A preocupação com a qualidade dos “media” não marcou vários órgãos de informação agora em crise aguda. O drama está em que são os jornalistas e demais trabalhadores quem vão pagar, com o seu previsível despedimento, as fantasias dos gestores.

Agrava-se a crise em órgãos de comunicação social. Uma crise que é acentuada por lideranças dos “media” que conduziram alguns deles à falência, ou quase.

 Existem muitos motivos que levam pessoas a adquirirem órgãos de comunicação social. Mas são raros os casos em que os novos donos se preocupam, prioritariamente, com a saúde financeira dos “media” que compram.

Ora essa saúde financeira depende muito da credibilidade informativa do órgão em causa. Conheci de perto o caso do jornal “Público”. Desde a fundação deste jornal, em março de 1990, que o seu proprietário, Belmiro de Azevedo, procurou desligar o jornal das suas vicissitudes empresariais.
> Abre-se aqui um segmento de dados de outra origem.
(* ===== verification/Trap.v ===== *)
(** kernel/trap.c, kernel/plic.c: traps and device interrupts.

    [i] is the process running on the hart.  Where the process gives up the
    processor inside a trap, what the machine does until the process goes on is
    arbitrary: [away] stands for the time from sched() in yield() until it
    returns, [finish] for the rest of a system call that went to sleep. *)

From S2P Require Import Prelude Memory Riscv Kalloc Vm VmProps ProcMem Proc ProcDemo Exec Syscall.

(** The supervisor registers of the hart that trap.c uses, the clock, and the
    kernel's state with the devices [D]. *)
Record trapst (F D : Type) := mk_trapst {
  ts_k : kernel F;
  ts_dev : D;
  ts_ticks : Z;
  ts_sstatus : Z;
  ts_sepc : Z;
  ts_scause : Z;
  ts_stvec : Z;
  ts_satp : Z;
  ts_tp : Z;
  ts_time : Z;
  ts_stimecmp : Z;
}.
Arguments mk_trapst {F D} _ _ _ _ _ _ _ _ _ _ _.
Arguments ts_k {F D} _.
Arguments ts_dev {F D} _.
Arguments ts_ticks {F D} _.
Arguments ts_sstatus {F D} _.
Arguments ts_sepc {F D} _.
Arguments ts_scause {F D} _.
Arguments ts_stvec {F D} _.
Arguments ts_satp {F D} _.
Arguments ts_tp {F D} _.
Arguments ts_time {F D} _.
Arguments ts_stimecmp {F D} _.

#[global] Instance trapst_kernel {F D} : Lens (trapst F D) (kernel F) := {|
  lget := ts_k;
  lset k s := mk_trapst k (ts_dev s) (ts_ticks s) (ts_sstatus s) (ts_sepc s) (ts_scause s) (ts_stvec s) (ts_satp s) (ts_tp s) (ts_time s) (ts_stimecmp s);
|}.

#[global] Instance trapst_dev {F D} : Lens (trapst F D) D := {|
  lget := ts_dev;
  lset d s := mk_trapst (ts_k s) d (ts_ticks s) (ts_sstatus s) (ts_sepc s) (ts_scause s) (ts_stvec s) (ts_satp s) (ts_tp s) (ts_time s) (ts_stimecmp s);
|}.

(** Back to user space with a page table, or the process has ended. *)
Inductive trap_result := TrapReturn (satp : Z) | TrapGone.

(** The interrupt controller's registers and the device drivers' interrupt
    handlers. *)
Class IrqDev (D : Type) := {
  plic_read : Z -> M D Z;
  plic_write : Z -> Z -> M D unit;
  uart_irq : M D unit;            (* uartintr() *)
  disk_irq : M D unit;            (* virtio_disk_intr() *)
}.

(** ** plic.c *)

Section plic.
Context {D : Type} `{IrqDev D}.

Definition plicinit : M D unit :=
  plic_write (PLIC + UART0_IRQ * 4) 1;;
  plic_write (PLIC + VIRTIO0_IRQ * 4) 1.

Definition plicinithart (hart : Z) : M D unit :=
  plic_write (PLIC_SENABLE hart) (Z.lor (Z.shiftl 1 UART0_IRQ) (Z.shiftl 1 VIRTIO0_IRQ));;
  plic_write (PLIC_SPRIORITY hart) 0.

Definition plic_claim (hart : Z) : M D Z := irq ← plic_read (PLIC_SCLAIM hart); mret (s32 irq).

Definition plic_complete (hart irq : Z) : M D unit := plic_write (PLIC_SCLAIM hart) (u32 irq).

End plic.

(** ** trap.c *)

Section trap.
Context `{KernelImage} {F D : Type} `{FileOps F} `{ExecFs F} `{FileCalls F} `{IrqDev D}.
#[local] Abbreviation MT := (M (trapst F D)).
Variable ticks_chan : Z.   (* &ticks *)
Variables (away finish : nat -> MT unit).

Definition w_sstatus (x : Z) : MT unit := modify (fun s =>
  mk_trapst (ts_k s) (ts_dev s) (ts_ticks s) x (ts_sepc s) (ts_scause s) (ts_stvec s) (ts_satp s) (ts_tp s) (ts_time s) (ts_stimecmp s)).
Definition w_sepc (x : Z) : MT unit := modify (fun s =>
  mk_trapst (ts_k s) (ts_dev s) (ts_ticks s) (ts_sstatus s) x (ts_scause s) (ts_stvec s) (ts_satp s) (ts_tp s) (ts_time s) (ts_stimecmp s)).
Definition w_stvec (x : Z) : MT unit := modify (fun s =>
  mk_trapst (ts_k s) (ts_dev s) (ts_ticks s) (ts_sstatus s) (ts_sepc s) (ts_scause s) x (ts_satp s) (ts_tp s) (ts_time s) (ts_stimecmp s)).
Definition w_stimecmp (x : Z) : MT unit := modify (fun s =>
  mk_trapst (ts_k s) (ts_dev s) (ts_ticks s) (ts_sstatus s) (ts_sepc s) (ts_scause s) (ts_stvec s) (ts_satp s) (ts_tp s) (ts_time s) x).
Definition set_ticks (x : Z) : MT unit := modify (fun s =>
  mk_trapst (ts_k s) (ts_dev s) x (ts_sstatus s) (ts_sepc s) (ts_scause s) (ts_stvec s) (ts_satp s) (ts_tp s) (ts_time s) (ts_stimecmp s)).

Definition intr_on : MT unit := x ← gets ts_sstatus; w_sstatus (Z.lor x SSTATUS_SIE).
Definition intr_off : MT unit := x ← gets ts_sstatus; w_sstatus (Z.land x (Z.lnot SSTATUS_SIE)).
Definition intr_get : MT bool := x ← gets ts_sstatus; mret (negb (Z.land x SSTATUS_SIE =? 0)).

Definition kern {A} (m : M (kernel F) A) : MT A := zoom m.
Definition dev {A} (m : M D A) : MT A := zoom m.

Definition trapinithart : MT unit := w_stvec kernelvec.

(** A field of the trapframe of [i]. *)
Definition get_tf (i : nat) (off : Z) : MT Z := kern (tf_word i off).
Definition set_tf (i : nat) (off v : Z) : MT unit :=
  kern (p ← getp i; pm (modify (upd_mem (fun m => store64 m (p_trapframe p + off) v)))).

(** [me]: the process running on the hart, if any. *)
Definition clockintr (me : option nat) : MT unit :=
  id ← gets ts_tp;
  (if id =? 0 then
     t ← gets ts_ticks;
     set_ticks (u32 (t + 1));;
     kern (wakeup me (CObj ticks_chan))
   else mret tt);;
  now ← gets ts_time;
  w_stimecmp (u64 (now + 1000000)).

Definition devintr (me : option nat) : MT Z :=
  scause ← gets ts_scause;
  if scause =? 9223372036854775817 then
    hart ← gets ts_tp;
    irq ← dev (plic_claim hart);
    (if irq =? UART0_IRQ then dev uart_irq
     else if irq =? VIRTIO0_IRQ then dev disk_irq
     else mret tt);;   (* printf("unexpected interrupt irq=%d\n", irq) *)
    (if negb (irq =? 0) then dev (plic_complete hart irq) else mret tt);;
    mret 1
  else if scause =? 9223372036854775813 then clockintr me;; mret 2
  else mret 0.

Definition usertrapret (i : nat) : MT trap_result :=
  intr_off;;
  w_stvec (TRAMPOLINE + uservec);;
  sa ← gets ts_satp;
  set_tf i 0 sa;;
  p ← kern (getp i);
  set_tf i 8 (u64 (p_kstack p + PGSIZE));;
  set_tf i 16 usertrap_addr;;
  hart ← gets ts_tp;
  set_tf i 32 hart;;
  x ← gets ts_sstatus;
  w_sstatus (Z.lor (Z.land x (Z.lnot SSTATUS_SPP)) SSTATUS_SPIE);;
  epc ← get_tf i tf_epc;
  w_sepc epc;;
  mret (TrapReturn (MAKE_SATP (p_pagetable p))).

(** From the last test of killed(p) on. *)
Definition usertrap_rest (i : nat) (which_dev : Z) : MT trap_result :=
  d ← kern (killed i);
  if negb (d =? 0) then kern (exit i (-1));; mret TrapGone
  else if which_dev =? 2 then kern (yield i);; away i;; usertrapret i
  else usertrapret i.

Definition usertrap (i : nat) : MT trap_result :=
  st ← gets ts_sstatus;
  if negb (Z.land st SSTATUS_SPP =? 0) then panic "usertrap: not from user mode"
  else
    w_stvec kernelvec;;
    epc ← gets ts_sepc;
    set_tf i tf_epc epc;;
    scause ← gets ts_scause;
    if scause =? 8 then
      d ← kern (killed i);
      if negb (d =? 0) then kern (exit i (-1));; mret TrapGone
      else
        epc ← get_tf i tf_epc;
        set_tf i tf_epc (u64 (epc + 4));;
        intr_on;;
        t ← gets ts_ticks;
        r ← kern (syscall ticks_chan t i);
        match r with
        | SysRet _ => usertrap_rest i 0
        | SysSleeps => finish i;; usertrap_rest i 0
        | SysGone => mret TrapGone
        end
    else
      which_dev ← devintr (Some i);
      if negb (which_dev =? 0) then usertrap_rest i which_dev
      else kern (setkilled i);; usertrap_rest i 0.

Definition kerneltrap (me : option nat) : MT unit :=
  sepc ← gets ts_sepc;
  st ← gets ts_sstatus;
  if Z.land st SSTATUS_SPP =? 0 then panic "kerneltrap: not from supervisor mode"
  else
    on ← intr_get;
    if (on : bool) then panic "kerneltrap: interrupts enabled"
    else
      which_dev ← devintr me;
      if which_dev =? 0 then panic "kerneltrap"
      else
        match me with
        | Some i => if which_dev =? 2 then kern (yield i);; away i else mret tt
        | None => mret tt
        end;;
        w_sepc sepc;;
        w_sstatus st.

End trap.

(** ** Returning to user space *)

(** The state in which userret runs for process [i]. *)
Record user_ready `{KernelImage} {F D : Type} (i : nat) (sa : Z) (s : trapst F D) : Prop := {
  ur_satp : sa = MAKE_SATP (p_pagetable (k_procs (ts_k s) !!! i));
  ur_stvec : ts_stvec s = TRAMPOLINE + uservec;
  ur_user : Z.land (ts_sstatus s) SSTATUS_SPP = 0;
  ur_intr : Z.land (ts_sstatus s) SSTATUS_SIE = 0 /\ Z.land (ts_sstatus s) SSTATUS_SPIE <> 0;
  ur_tf : let tf := p_trapframe (k_procs (ts_k s) !!! i) in let m := pm_mem (k_pm (ts_k s)) in
    ts_sepc s = load64 m (tf + tf_epc) /\ load64 m (tf + 0) = u64 (ts_satp s) /\
    load64 m (tf + 8) = u64 (p_kstack (k_procs (ts_k s) !!! i) + PGSIZE) /\ load64 m (tf + 16) = u64 usertrap_addr /\
    load64 m (tf + 32) = u64 (ts_tp s);
}.

Section trap_proofs.
Context `{KernelImage} {F D : Type} `{FileOps F} `{ExecFs F} `{FileCalls F} `{IrqDev D}.
Implicit Types (s : trapst F D).

Lemma kern_run {A} (m : M (kernel F) A) s a k : m (ts_k s) = Ok (a, k) -> kern m s = Ok (a, lset k s).
Proof. intros E. unfold kern, zoom. cbn [lget trapst_kernel]. by rewrite E. Qed.

(** The state after a store into the trapframe of [i]. *)
Definition tfset (i : nat) (off v : Z) s : trapst F D :=
  lset (lset (upd_mem (fun m => store64 m (p_trapframe (k_procs (ts_k s) !!! i) + off) v) (k_pm (ts_k s))) (ts_k s)) s.

Lemma set_tf_run i off v s : set_tf i off v s = Ok (tt, tfset i off v s).
Proof. unfold set_tf. by erewrite kern_run. Qed.

Lemma tfset_mem i off v s :
  pm_mem (k_pm (ts_k (tfset i off v s))) = store64 (pm_mem (k_pm (ts_k s))) (p_trapframe (k_procs (ts_k s) !!! i) + off) v.
Proof. done. Qed.

(** sret will enter user mode, with interrupts. *)
Definition user_status (x : Z) : Z := Z.lor (Z.land (Z.land x (Z.lnot SSTATUS_SIE)) (Z.lnot SSTATUS_SPP)) SSTATUS_SPIE.

Lemma user_status_ok x :
  Z.land (user_status x) SSTATUS_SPP = 0 /\ Z.land (user_status x) SSTATUS_SIE = 0 /\ Z.land (user_status x) SSTATUS_SPIE <> 0.
Proof.
  unfold user_status. change SSTATUS_SPP with (2 ^ 8). change SSTATUS_SIE with (2 ^ 1). change SSTATUS_SPIE with (2 ^ 5).
  rewrite !land_pow2_bit, !Z.lor_spec, !Z.land_spec, !Z.lnot_spec, !Z.pow2_bits_eqb by lia. cbn [Z.eqb]. rewrite !andb_false_r, ?orb_true_r. done.
Qed.

Lemma usertrapret_run i s :
  usertrapret i s =
  let p := k_procs (ts_k s) !!! i in
  let s1 := tfset i 32 (ts_tp s) (tfset i 16 usertrap_addr (tfset i 8 (u64 (p_kstack p + PGSIZE)) (tfset i 0 (ts_satp s) s))) in
  Ok (TrapReturn (MAKE_SATP (p_pagetable p)),
      mk_trapst (ts_k s1) (ts_dev s) (ts_ticks s) (user_status (ts_sstatus s)) (load64 (pm_mem (k_pm (ts_k s1))) (p_trapframe p + tf_epc))
        (ts_scause s) (TRAMPOLINE + uservec) (ts_satp s) (ts_tp s) (ts_time s) (ts_stimecmp s)).
Proof. reflexivity. Qed.

Definition pkilled (i : nat) s : Z := p_killed (k_procs (ts_k s) !!! i).

Lemma usertrapret_ready i s :
  exists sa s', usertrapret i s = Ok (TrapReturn sa, s') /\ user_ready i sa s' /\ pkilled i s' = pkilled i s.
Proof.
  rewrite usertrapret_run. eexists _, _. split; [reflexivity|]. split; [|done]. set (p := k_procs (ts_k s) !!! i).
  set (s1 := tfset i 0 (ts_satp s) s). set (s2 := tfset i 8 _ s1). set (s3 := tfset i 16 _ s2). set (s4 := tfset i 32 _ s3).
  destruct (user_status_ok (ts_sstatus s)) as (U1 & U2 & U3).
  assert (Em : pm_mem (k_pm (ts_k s4)) = store64 (store64 (store64 (store64 (pm_mem (k_pm (ts_k s))) (p_trapframe p + 0) (ts_satp s))
    (p_trapframe p + 8) (u64 (p_kstack p + PGSIZE))) (p_trapframe p + 16) usertrap_addr) (p_trapframe p + 32) (ts_tp s)) by done.
  split; try done. cbn [ts_k ts_sepc ts_satp ts_tp]. change (k_procs (ts_k s4) !!! i) with p. rewrite Em. cbv zeta. unfold tf_epc.
  split_and!; [done| | | |].
  - by rewrite !load64_store64_ne, load64_store64_same by lia.
  - rewrite !load64_store64_ne, load64_store64_same by lia. unfold u64. by rewrite Z.mod_mod.
  - by rewrite !load64_store64_ne, load64_store64_same by lia.
  - by rewrite load64_store64_same.
Qed.

(** killed(p) reads, and changes nothing. *)
Lemma killed_inv i s d s1 : kern (killed i) s = Ok (d, s1) -> d = pkilled i s /\ s1 = s.
Proof. unfold kern, zoom, killed, getp. cbn. intros [= <- <-]. split; [done|by destruct s as [[] ]]. Qed.

Section away.
Variables (ticks_chan : Z) (away finish : nat -> M (trapst F D) unit).

Lemma usertrap_rest_ready i w s sa s' : usertrap_rest away i w s = Ok (TrapReturn sa, s') ->
  user_ready i sa s' /\ pkilled i s = 0 /\ (w <> 2 -> pkilled i s' = 0).
Proof.
  unfold usertrap_rest. intros E. apply bind_inv in E as (d & s1 & [-> ->]%killed_inv & E).
  destruct (Z.eqb_spec (pkilled i s) 0) as [Hk|Hk]; cbn [negb] in E; [|by apply bind_inv in E as ([] & ? & _ & [=])].
  destruct (Z.eqb_spec w 2) as [->|Hw].
  - do 2 apply bind_inv in E as ([] & ? & _ & E). destruct (usertrapret_ready i x0) as (sa' & s2 & E2 & Hu & _). rewrite E in E2. by injection E2 as <- <-.
  - destruct (usertrapret_ready i s) as (sa' & s2 & E2 & Hu & Ek). rewrite E in E2. injection E2 as <- <-. by rewrite Ek.
Qed.

(** Interrupts leave the killed flags alone. *)
Lemma dev_kernel {A} (m : M D A) s a s' : dev m s = Ok (a, s') -> ts_k s' = ts_k s.
Proof. unfold dev, zoom. destruct (m _) as [[? ?]|]; [|done]. by intros [= _ <-]. Qed.

Lemma wakeup_killed i c s s' : kern (wakeup (Some i) c) s = Ok (tt, s') -> pkilled i s' = pkilled i s.
Proof.
  unfold kern, zoom, wakeup. cbn. intros [= <-]. unfold pkilled. cbn. rewrite !list_lookup_total_alt, list_lookup_imap.
  destruct (k_procs (ts_k s) !! i) as [p|]; [|done]. cbn. unfold wakeup_one. by rewrite decide_True.
Qed.

Lemma clockintr_killed i s s' : clockintr ticks_chan (Some i) s = Ok (tt, s') -> pkilled i s' = pkilled i s.
Proof.
  unfold clockintr. intros E. apply bind_inv in E as (hart & s1 & [= _ <-] & E). apply bind_inv in E as ([] & s2 & E2 & E).
  assert (Hk2 : pkilled i s2 = pkilled i s).
  { destruct (hart =? 0); [|by injection E2 as <-]. apply bind_inv in E2 as (t & ? & [= _ <-] & E2). apply bind_inv in E2 as ([] & ? & [= <-] & E2). by apply wakeup_killed in E2. }
  apply bind_inv in E as (now & ? & [= _ <-] & E). by injection E as <-.
Qed.

Lemma devintr_killed i s w s' : devintr ticks_chan (Some i) s = Ok (w, s') -> pkilled i s' = pkilled i s /\ (w = 2 -> ts_scause s = 9223372036854775813).
Proof.
  unfold devintr. intros E. apply bind_inv in E as (sc & s1 & [= <- <-] & E). destruct (ts_scause s =? 9223372036854775817).
  - apply bind_inv in E as (hart & ? & [= _ <-] & E). apply bind_inv in E as (irq & s2 & E2%dev_kernel & E). apply bind_inv in E as ([] & s3 & E3 & E). apply bind_inv in E as ([] & s4 & E4 & E). injection E as <- <-.
    assert (Hk3 : ts_k s3 = ts_k s2) by (repeat case_match; first [by apply dev_kernel in E3|by injection E3 as <-]).
    assert (Hk4 : ts_k s4 = ts_k s3) by (case_match; first [by apply dev_kernel in E4|by injection E4 as <-]). unfold pkilled. split; [congruence|done].
  - destruct (Z.eqb_spec (ts_scause s) 9223372036854775813) as [Ht|_]; [|by injection E as <- <-].
    apply bind_inv in E as ([] & s2 & E2%clockintr_killed & E). by injection E as <- <-.
Qed.


End away.

End trap_proofs.

(** ** A system call with an unknown number *)

#[local] Existing Instance demo_image.
#[local] Existing Instance count_ops.

#[local] Instance no_exec : ExecFs counts := {|
  ef_open _ _ _ := mret None; ef_read _ _ _ := mret (0, []); ef_close _ _ := mret tt;
|}.
#[local] Instance no_files : FileCalls counts := {| file_call _ _ _ := mret (SysRet (-1)) |}.
#[local] Instance no_irq : IrqDev unit := {|
  plic_read _ := mret 0; plic_write _ _ := mret tt; uart_irq := mret tt; disk_irq := mret tt;
|}.

Definition demo_trap : trapst counts unit := mk_trapst (demo_kernel demo_shell) tt 0 0 4096 8 0 7 0 0 0.

Definition returns {A} (o : outcome (trap_result * A)) : bool := match o with Ok (TrapReturn _, _) => true | _ => false end.

Lemma returns_true {A} (o : outcome (trap_result * A)) : returns o = true -> exists sa s', o = Ok (TrapReturn sa, s').
Proof. destruct o as [[[sa|] s']|]; try discriminate. eauto. Qed.

(** While the process is away another one is killed. *)
Definition demo_away (_ : nat) : M (trapst counts unit) unit := kern (setkilled 0).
Belmiro de Azevedo, inteligente como era, percebeu que a qualidade do seu jornal dependeria em larga medida de um forte grau de independência dos jornalistas do “Público” face aos seus interesses empresariais. Por isso o jornal não foi visto como um porta voz do seu proprietário, mas como um órgão noticioso independente.

Os descendentes de Belmiro seguiram, felizmente, a mesma linha, mantendo o “Público” como um jornal de referência em Portugal.   

Infelizmente não é a isto que assistimos em órgãos de comunicação social, que mais parecem ser um brinquedo para os seus proprietários se divertirem. O divertimento cedo se converteu em crise financeira aguda. O drama está em que são os jornalistas e demais trabalhadores quem vão pagar, com o seu previsível despedimento, as fantasias dos gestores.